(** What a successful repetition consumed: a non-empty run of the class
    after which the rest of the pattern matches, and no longer run does. *)
Lemma plus_loop_inv : forall p k s cur g,
  plus_loop p k cur s = Some g ->
  exists r rest,
    s = r ++ rest /\ r <> [] /\ forallb p r = true /\
    k (bol_after false r) (pushl r cur) rest = Some g /\
    plus_loop p k (pushl r cur) rest = None.
Proof.
  intros p k. induction s as [|c s IH]; intros cur g H; simpl in H.
  - discriminate.
  - destruct (p c) eqn:Hc; [|discriminate].
    destruct (plus_loop p k (push c cur) s) eqn:Hl.
    + injection H as ->.
      destruct (IH _ _ Hl) as (r & rest & -> & Hne & Hall & Hk & Hno).
      exists (c :: r), rest. simpl. rewrite Hc, Hall.
      repeat split; auto; try discriminate.
      destruct r as [|c' r]; [contradiction|]. exact Hk.
    + exists [c], s. simpl. rewrite Hc. repeat split; auto. discriminate.
Qed.

(** The longest run from which the rest of the pattern matches is the one
    the repetition keeps. *)
Lemma plus_loop_longest : forall p k r rest cur g,
  r <> [] -> forallb p r = true ->
  plus_loop p k (pushl r cur) rest = None ->
  k (bol_after false r) (pushl r cur) rest = Some g ->
  plus_loop p k cur (r ++ rest) = Some g.
Proof.
  intros p k. induction r as [|c r IH]; intros rest cur g Hne Hall Hno Hk.
  - contradiction.
  - simpl in Hall. apply andb_true_iff in Hall as [Hc Hall].
    simpl. rewrite Hc. destruct r as [|c' r].
    + simpl in *. now rewrite Hno.
    + rewrite (IH rest (push c cur) g); auto. discriminate.
Qed.

(** A repetition followed by a pattern that cannot fail stops only where
    the class does. *)
Lemma plus_loop_total : forall p k,
  (forall b cur s, k b cur s <> None) ->
  forall s c cur, p c = true -> plus_loop p k cur (c :: s) <> None.
Proof.
  intros p k Hk s c cur Hc. simpl. rewrite Hc.
  destruct (plus_loop p k (push c cur) s); [discriminate|apply Hk].
Qed.

(** A literal piece of a pattern matches exactly its own text. *)
Lemma exec_lits : forall (w : str) q caps b cur s g,
  exec (map (fun c => Chr (lit c)) w ++ q) caps b cur s = Some g <->
  exists s', s = w ++ s' /\ exec q caps (bol_after b w) (pushl w cur) s' = Some g.
Proof.
  induction w as [|c w IH]; intros q caps b cur s g; simpl.
  - split.
    + intros H. now exists s.
    + now intros (s' & -> & H).
  - destruct s as [|c' s].
    + split; [discriminate|]. intros (s' & H & _). discriminate.
    + unfold lit at 1. destruct (N.eqb_spec c c') as [<-|Hne].
      * rewrite IH. split.
        -- intros (s' & -> & H). now exists s'.
        -- intros (s' & Heq & H). injection Heq as ->. now exists s'.
      * split; [discriminate|]. intros (s' & Heq & _). congruence.
Qed.

Lemma search_from_Some : forall prog s b i j g,
  search_from prog b i s = Some (j, g) ->
  exists k, j = i + k /\ k <= length s /\
    match_at prog (bol_rel b s k) (skipn k s) = Some g /\
    forall k', k' < k -> match_at prog (bol_rel b s k') (skipn k' s) = None.
Proof.
  intros prog. induction s as [|c s IH]; intros b i j g H; simpl in H.
  - destruct (match_at prog b []) eqn:Hm; [|discriminate].
    injection H as <- <-. exists 0. repeat split; auto; try lia.
  - destruct (match_at prog b (c :: s)) eqn:Hm.
    + injection H as <- <-. exists 0. repeat split; simpl; auto; lia.
    + destruct (IH _ _ _ _ H) as (k & -> & Hle & Hk & Hmin).
      exists (S k). repeat split; simpl; try lia.
      * destruct k; simpl in *; exact Hk.
      * intros [|k'] Hlt; simpl; auto.
        assert (Hk' : k' < k) by lia. specialize (Hmin k' Hk').
        destruct k'; simpl in *; exact Hmin.
Qed.

Lemma search_from_None : forall prog s b i,
  search_from prog b i s = None ->
  forall k, k <= length s -> match_at prog (bol_rel b s k) (skipn k s) = None.
Proof.
  intros prog. induction s as [|c s IH]; intros b i H k Hk; simpl in H.
  - destruct (match_at prog b []) eqn:Hm; [discriminate|].
    simpl in Hk. assert (k = 0) by lia. subst. exact Hm.
  - destruct (match_at prog b (c :: s)) eqn:Hm; [discriminate|].
    destruct k as [|k]; simpl; auto.
    simpl in Hk. assert (Hk' : k <= length s) by lia.
    specialize (IH _ _ H k Hk'). destruct k; simpl in *; exact IH.
Qed.

Lemma bol_rel_true : forall text k, bol_rel true text k = bol_at text k.
Proof. intros text [|k]; reflexivity. Qed.

(** [search] returns the leftmost position at which the pattern matches. *)
Lemma search_Some : forall prog text i g,
  search prog text = Some (i, g) ->
  match_at prog (bol_at text i) (skipn i text) = Some g /\
  forall i', i' < i -> match_at prog (bol_at text i') (skipn i' text) = None.
Proof.
  intros prog text i g H. unfold search in H.
  destruct (search_from_Some _ _ _ _ _ _ H) as (k & Hi & _ & Hm & Hmin).
  simpl in Hi. subst k. rewrite bol_rel_true in Hm. split; [exact Hm|].
  intros i' Hlt. rewrite <- bol_rel_true. auto.
Qed.

Lemma search_None : forall prog text,
  search prog text = None ->
  forall i, i <= length text ->
    match_at prog (bol_at text i) (skipn i text) = None.
Proof.
  intros prog text H i Hi. rewrite <- bol_rel_true.
  eapply search_from_None; eauto.
Qed.

(** A match somewhere makes the search succeed, at that position or
    before. *)
Lemma search_complete : forall prog text i g,
  i <= length text ->
  match_at prog (bol_at text i) (skipn i text) = Some g ->
  exists j g', search prog text = Some (j, g') /\ j <= i.
Proof.
  intros prog text i g Hi Hm.
  destruct (search prog text) as [[j g']|] eqn:Hs.
  - exists j, g'. split; auto.
    destruct (le_lt_dec j i) as [|Hlt]; auto.
    destruct (search_Some _ _ _ _ Hs) as [_ Hmin].
    rewrite (Hmin i Hlt) in Hm. discriminate.
  - rewrite (search_None _ _ Hs i Hi) in Hm. discriminate.
Qed.

End ReFacts.

(** ** The two patterns *)

Section Patterns.

Variable decimal_value : char -> option Z.

Import Re ReFacts.

Local Abbreviation se_pat := (se_search decimal_value).
Local Abbreviation isdigit := (digit decimal_value).

Lemma exec_GClose_total : forall caps b cur s, exec [GClose] caps b cur s <> None.
Proof. intros. simpl. discriminate. Qed.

--- What to work on ---
Show the lines of the records that contain the word "Local".

--- Result of this exercise ---
Local Abbreviation se_pat := (se_search decimal_value).
Local Abbreviation isdigit := (digit decimal_value).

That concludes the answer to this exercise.